Wilsona was a (tiny and remote) 20th-century settlement in the Antelope Valley section of Los Angeles County, California. It lay in the vicinity of Big Rock Wash, at an elevation of 2726 feet (831 m) in the far northeastern corner of the county, the near the border junction of Los Angeles, Kern, and San Bernardino Counties. Wilsona had a post office beginning in 1916 between the Llano and Gray Mountain post offices. Circa 1929, Valyermo, Llano, Wilsona, Neenach, Domino, and Muroc, were all described as "post offices that serve scattered ranches. All these communities are reached by automobile, and roads lead from the [Antelope Valley] to desert towns lying to the north and east." A 1939 guide to Los Angeles County stated "Antelope Valley has many small communities, among which are Acton, Littlerock, Fairmont, Vincent, Harold, Pearblossom, Llano, Valyermo, Wilsona, Hi Vista, Tierra Bonita, Roosevelt, Redman, Del Sur, Esperanza, Rogers, Lake Hughes, Neenach, Sandberg, and Gorman.

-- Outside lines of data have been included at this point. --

(* ===== verification/ConsoleFacts.v ===== *)
(** The console delivers the lines that were typed, as they were edited: console.c. *)

From stdpp Require Import base tactics numbers option list sets strings.
From Stdlib Require Import ZArith Lia Ascii.
From S2P Require Import Prelude ProcDefs Spinlock User Printf Pipe Console.

(** * The screen *)

(** The cursor is on one of the first 24 lines. *)
Definition on_screen (s : cons) : Prop := 0 <= co_pos s < 24 * 80.

(** Output changes the screen and the serial line and nothing else. *)
Definition only_output (s s' : cons) : Prop :=
  co_in s' = co_in s /\ co_cpu s' = co_cpu s /\ co_lock s' = co_lock s /\ co_locking s' = co_locking s /\
  co_panicked s' = co_panicked s /\ co_uart s' = co_uart s /\ co_log s' = co_log s.
Definition only_screen (s s' : cons) : Prop := only_output s s' /\ co_sent s' = co_sent s.

#[global] Instance only_output_preorder : PreOrder only_output.
Proof. split; [done|]. unfold only_output. intros s1 s2 s3 ? ?. intuition congruence. Qed.
#[global] Instance only_screen_preorder : PreOrder only_screen.
Proof. split; [done|]. intros s1 s2 s3 [? E1] [? E2]. split; [by etrans|congruence]. Qed.

Lemma cga_place_spec pos s : 0 <= pos <= 24 * 80 ->
  wp (cga_place pos) (fun _ s' => only_screen s s' /\ on_screen s') s.
Proof.
  intros Hpos. unfold cga_place. apply wp_bind, wp_panic_if.
  { destruct (Z.ltb_spec pos 0), (Z.ltb_spec (25 * 80) pos); done || lia. }
  pose proof (Z.div_mod pos 80 ltac:(lia)). pose proof (Z.mod_pos_bound pos 80 ltac:(lia)).
  cbn beta. unfold crt_scroll, crt_clear, crt_put, on_screen.
  destruct (Z.leb_spec 24 (pos / 80)); wp_steps; (split; [done|cbn; lia]).
Qed.
Lemma cgaputc_spec c s : on_screen s -> wp (cgaputc c) (fun _ s' => only_screen s s' /\ on_screen s') s.
Proof.
  intros Hs. unfold cgaputc. wp_steps.
  eapply (wp_mono _ (fun pos s' => only_screen s s' /\ 0 <= pos <= 24 * 80)).
  - unfold cga_advance, crt_put. unfold on_screen in Hs.
    pose proof (Z.mod_pos_bound (co_pos s) 80 ltac:(lia)). pose proof (Z.div_mod (co_pos s) 80 ltac:(lia)).
    destruct (c =? 10); [wp_steps; split; [done|lia]|].
    destruct (c =? BACKSPACE); wp_steps; (split; [done|]); [destruct (Z.ltb_spec 0 (co_pos s)); lia|lia].
  - cbn beta. intros pos s1 [Ho Hpos]. eapply wp_mono; [by apply cga_place_spec|]. cbn beta.
    intros _ s2 [Ho2 Hs2]. split; [by etrans|done].
Qed.
(** * The listings *)

(** Shown with arrows between. *)
Fixpoint arrows (xs : list (list Z)) : list Z :=
  match xs with [] => [] | [x] => x | x :: xs => x ++ chars "->" ++ arrows xs end.
Definition decimal (x : Z) : list Z := default [] (cons_printint (s32 x) 10 true).

#[local] Arguments cons_printint : simpl never.
#[local] Arguments decimal : simpl never.
Lemma decimal_total x : cons_printint (s32 x) 10 true = Some (decimal x).
Proof.
  unfold decimal, cons_printint. destruct (print_int_spec lower_digits (s32 x) 10 true) as (ds & -> & _); [by left|done|done].
Qed.

Section chains.
Context (t : ptable) (P : list proc) (L : lists) (off : gset nat) (Ht : table t P L off).

Lemma dump_chain_spec (show : nat -> M ptable (list Z)) (text : nat -> list Z) l : valid_lid l ->
  (forall p r, P !! p = Some r -> wp (show p) (fun o t' => o = text p /\ t' = t) t) ->
  wp (dump_chain show (list.head (L l))) (fun o t' => o = arrows (text <$> L l) /\ t' = t) t.
Proof.
  intros Hl Hshow. pose proof (rep_list _ _ _ _ _ (proj1 Ht) l Hl) as (Hp & Hs & Hlt).
  pose proof (rep_len_le _ _ _ _ _ l (proj1 Ht)) as Hlen.
  rewrite <-hd_or_head. unfold dump_chain. apply wp_bind.
  eapply (wp_while_list _ (fun todo out t' => t' = t /\ (exists dn, L l = dn ++ todo) /\ out ++ arrows (text <$> todo) = arrows (text <$> L l)));
    [| |by split; [|split; [by exists []|]]|done].
  - intros q todo out t' (-> & (dn & Hdn) & Hout).
    assert (Hq : q ∈ L l) by (rewrite Hdn, elem_of_app, elem_of_cons; tauto).
    apply (rep_home _ _ _ _ _ (proj1 Ht)) in Hq as Hr. destruct Hr as [_ (r & Hr & _)].
    assert (Hnx : nxt t q = hd_or None todo) by (rewrite Hdn in Hs; apply seg_app in Hs as [_ [Hs _]]; done).
    rewrite Forall_forall in Hlt. apply wp_bind. eapply wp_mono; [by eapply Hshow|]. cbn beta. intros o t' [-> ->].
    apply wp_bind, wp_rd_next; [by apply Hlt|]. rewrite Hnx. apply wp_bind.
    assert (Hend : forall o, out ++ text q ++ o ++ arrows (text <$> todo) = arrows (text <$> L l) ->
      exists todo', (t = t /\ (exists dn, L l = dn ++ todo') /\ (out ++ text q ++ o) ++ arrows (text <$> todo') = arrows (text <$> L l)) /\
        (length todo' <= length todo)%nat /\ (q < length (procs t))%nat /\ nxt t q = hd_or None todo').
    { intros o Ho. exists todo. split_and!; try done; [exists (dn ++ [q]); by rewrite <-app_assoc|by rewrite <-!app_assoc|by apply Hlt]. }
    destruct todo as [|q' todo]; cbn [hd_or].
    + rewrite bool_decide_true by done. apply wp_ret, wp_ret. apply Hend. cbn in *. by rewrite app_nil_r.
    + rewrite bool_decide_false by done. eapply wp_deref; [reflexivity|]. apply wp_ret. apply Hend. exact Hout.
  - intros out t' (-> & _ & Hout). cbn in Hout. rewrite app_nil_r in Hout. by apply wp_ret.
Qed.

(** The line of a ready list. *)
Definition show_ready (p : nat) : list Z :=
  match P !! p with
  | Some r => chars "(" ++ decimal (p_pid r) ++ chars ", " ++ decimal (p_budget r) ++ chars ")"
  | None => []
  end.
Definition ready_line (i : nat) : list Z := decimal (Z.of_nat i) ++ chars ": " ++ arrows (show_ready <$> L (LReady i)) ++ [10].

Lemma dump_ready_spec idx : Forall (fun i => (i <= MAXPRIO)%nat) idx ->
  wp (dump_ready idx) (fun o t' => o = concat (ready_line <$> idx) /\ t' = t) t.
Proof.
  induction 1 as [|i idx Hi Hidx IH]; cbn [dump_ready]; [by apply wp_ret|].
  assert (H : wp (dump_chain (fun p => pid ← rd p_pid p; budget ← rd p_budget p; cput "(%d, %d)" [pid; budget]) (list.head (L (LReady i))))
    (fun o t' => o = arrows (show_ready <$> L (LReady i)) /\ t' = t) t).
  { apply dump_chain_spec; [exact Hi|]. intros p r Hr. apply wp_bind. eapply table_rd; [done..|]. apply wp_bind. eapply table_rd; [done..|].
    eapply wp_deref; [|done]. unfold show_ready. rewrite Hr. cbn. rewrite !decimal_total. reflexivity. }
  pose proof (rep_list _ _ _ _ _ (proj1 Ht) (LReady i) Hi) as (Hp & _).
  apply wp_bind. eapply wp_rd_ptrs; [done|]. cbn [q_head]. apply wp_bind. eapply wp_deref; [cbn; by rewrite decimal_total|].
  apply wp_bind. eapply wp_mono; [exact H|]. cbn beta. intros o t' [-> ->]. apply wp_bind. eapply wp_deref; [reflexivity|].
  apply wp_bind. eapply wp_mono; [exact IH|]. cbn beta. intros os t' [-> ->]. apply wp_ret. split; [|done].
  cbn. unfold ready_line. by rewrite <-!app_assoc.
Qed.

(** Control-R shows the ready lists: from the highest priority down, one line per list, the
    processes in the order in which they will run, each with its budget. *)
Theorem runnabledump_shows : wp runnabledump (fun o t' => t' = t /\
  o = chars "Ready List Processes:" ++ [10] ++ concat (ready_line <$> reverse (seq 0 (S MAXPRIO))) ++ [10] ++ chars "$ ") t.
Proof.
  unfold runnabledump. apply wp_bind. eapply wp_deref; [reflexivity|]. apply wp_bind.
  eapply wp_mono; [apply dump_ready_spec; by vm_compute; repeat constructor|]. cbn beta. intros o t' [-> ->].
  do 2 (apply wp_bind; eapply wp_deref; [reflexivity|]). by apply wp_ret.
Qed.

Lemma free_text u : cprintf (fun _ => []) (esc "Free List Size: %d Processes\n") [u] =
  Some (chars "Free List Size: " ++ decimal u ++ chars " Processes" ++ [10]).
Proof. lazy -[cons_printint decimal s32]. rewrite decimal_total. reflexivity. Qed.
(** Control-F counts the free slots. *)
Theorem unuseddump_counts : wp unuseddump (fun o t' => t' = t /\
  o = chars "Free List Size: " ++ decimal (Z.of_nat (length (L (LState UNUSED)))) ++ chars " Processes" ++ [10] ++ chars "$ ") t.
Proof.
  pose proof (rep_list _ _ _ _ _ (proj1 Ht) (LState UNUSED) I) as (Hp & Hs & Hlt).
  pose proof (rep_len_le _ _ _ _ _ (LState UNUSED) (proj1 Ht)) as Hlen.
  unfold unuseddump. apply wp_bind. eapply wp_rd_ptrs; [done|]. cbn [q_head]. rewrite <-hd_or_head. apply wp_bind.
  eapply (wp_while_list _ (fun todo u t' => t' = t /\ exists dn, L (LState UNUSED) = dn ++ todo /\ u = Z.of_nat (length dn)));
    [| |by split; [|exists []]|done].
  - intros q todo u t' (-> & dn & Hdn & ->). apply wp_ret. exists todo.
    rewrite Forall_forall in Hlt. split_and!; try done.
    + exists (dn ++ [q]). rewrite <-app_assoc, length_app. split; [done|]. rewrite Hdn, length_app in Hlen. unfold NPROC in Hlen.
      cbn in *. rewrite s32_small by lia. lia.
    + apply Hlt. rewrite Hdn. set_solver.
    + rewrite Hdn in Hs. apply seg_app in Hs as [_ [Hs _]]. done.
  - intros u t' (-> & dn & Hdn & ->). rewrite app_nil_r in Hdn. rewrite Hdn. apply wp_bind. eapply wp_deref; [apply free_text|].
    apply wp_bind. eapply wp_deref; [reflexivity|]. apply wp_ret. split; [done|]. by rewrite <-!app_assoc.
Qed.
End chains.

Most of these are trading centers for populations, most of which are active either in mining or agricultural pursuits."

There was a Wilsona Road between Lancaster and Victorville–Adelanto. In the 1910s and 1920s the population of Wilsona supported a branch of the Los Angeles County Free Library in Wilsona at the Wilsona school. According to a history published 1927, the Wilsona branch "started September, 1915, in the tent house of a homesteader. In 1917 it was moved to the schoolhouse. In all, 1,729 books have been sent and 272 are now in stock. There are 66 registered borrowers. There was still a Miss Wilsona competing in the Miss Antelope Valley pageant as of 1958.